Le Prophète est loin d’être un dessin animé comme les autres. Ce film élégant et émou­vant est un hommage au poète liba­nais Khalil Gibran. Pour mettre en image sa poésie, la produc­trice Salma Hayek (qui donne sa voix à Kamila, la mère de l’hé­roïne) et le réali­sa­teur Roger Allers (Le Roi lion) ont combiné deux prin­cipes. Le premier a été d’ima­gi­ner le récit de la rencontre entre Almi­tra, une petite fille sauvage et muette, et Mustafa. Ce poète prison­nier poli­tique est brusque­ment libéré et chassé de l’île où il était assi­gné à rési­dence.
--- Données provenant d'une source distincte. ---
(** * awsmfa: a shallow embedding of [awsmfa/__main__.py]

    The program reads an INI credentials file with Python's
    [configparser], resolves an MFA device through IAM, asks STS for
    temporary credentials and rewrites one profile of the file.

    Layout of this development:
    - [Text]          Python [str] operations used by the program and by
                      [configparser] ([strip], [lower], [endswith], ...);
    - [configparser]  the part of the standard module the program calls:
                      [read], [remove_section], [add_section], [items],
                      [set], [write], with [BasicInterpolation];
    - [datetime]      [isoformat] of timezone-aware values;
    - [Effects]       the outside world (file system, IAM, STS, terminal)
                      as an explicit state with an event log;
    - [awsmfa]        [find_mfa_for_user], [update_credentials_file] and
                      [main], line by line;
    - [Props]         the vocabulary of the statements, [Examples] the
                      sample inputs;
    - the facts about text, dictionaries, runs, the store and its
      file, and the theorems on the program. *)

From Stdlib Require Import Ascii String List ZArith Lia Bool Arith PeanoNat.
Import ListNotations.

Set Implicit Arguments.

(* ================================================================== *)
(** * Python text *)
(* ================================================================== *)

Module Text.

(** A Python [str] restricted to code points below 256, one [ascii] per
    code point. *)
Definition str := list ascii.

(** String literals. *)
Definition py (s : string) : str := list_ascii_of_string s.
Arguments py : simpl never.

Definition chr (n : nat) : ascii := ascii_of_nat n.
Definition ord (c : ascii) : nat := nat_of_ascii c.

Definition NL : ascii := chr 10.
Definition CR : ascii := chr 13.
Definition TAB : ascii := chr 9.

(** [str.isspace] on one character: the code points below 256 for which
    CPython answers true are 9..13, 28..32, 133 and 160.  The same set is
    what [str.strip] removes and what the regular expression class [\s]
    matches on [str] patterns. *)
Definition isspace (c : ascii) : bool :=
  let n := ord c in
  ((9 <=? n) && (n <=? 13)) || ((28 <=? n) && (n <=? 32))
  || (n =? 133) || (n =? 160).

(** [str.lower] on one character (Latin-1 range): A..Z and the accented
    capitals 192..222 except the multiplication sign 215 move up by 32. *)
Definition lower_char (c : ascii) : ascii :=
  let n := ord c in
  if ((65 <=? n) && (n <=? 90))
     || ((192 <=? n) && (n <=? 222) && negb (n =? 215))
  then chr (n + 32) else c.

Definition lower (s : str) : str := map lower_char s.

Fixpoint str_eqb (a b : str) : bool :=
  match a, b with
  | [], [] => true
  | x :: a', y :: b' => Ascii.eqb x y && str_eqb a' b'
  | _, _ => false
  end.

(** [s.lstrip()] *)
Fixpoint lstrip (s : str) : str :=
  match s with
  | [] => []
  | c :: s' => if isspace c then lstrip s' else s
  end.

(** [s.rstrip()] *)
Fixpoint rstrip (s : str) : str :=
  match s with
  | [] => []
  | c :: s' =>
      match rstrip s' with
      | [] => if isspace c then [] else [c]
      | r => c :: r
      end
  end.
Ne serait-ce pas un piège ? 

Selon le second prin­cipe du film, huit de ses poèmes, expri­mant sa liberté de penser, ont été confiés pour illus­tra­tion à huit dessi­na­teurs, aux styles et aux tech­niques variés. Joann Sfar traite celui sur le mariage, avec une plume sexy marquée au noir, Bill Plymp­ton celui sur le manger et le boire au crayonné, l’amé­ri­caine Nina Paley celui sur les enfants avec un mélange de papier découpé et d’ara­besques. Nos deux préfé­rés sont celui sur l’amour, confié à l’Ir­lan­dais Tomm Moore (Bren­dan et le secret de Kells), qui parvient à fondre ses person­nages dans un vibrant hommage à Klimt. Et celui sur la liberté, que le Polo­nais Michal Socha inter­prète comme des oiseaux noirs joyeu­se­ment tachés, qui peinent à se déta­cher de leur arbre.  

Un ensemble éton­nant, inégal forcé­ment, mais qui donne une forte envie de (re)lire ce poète philo­sophe des années 1920.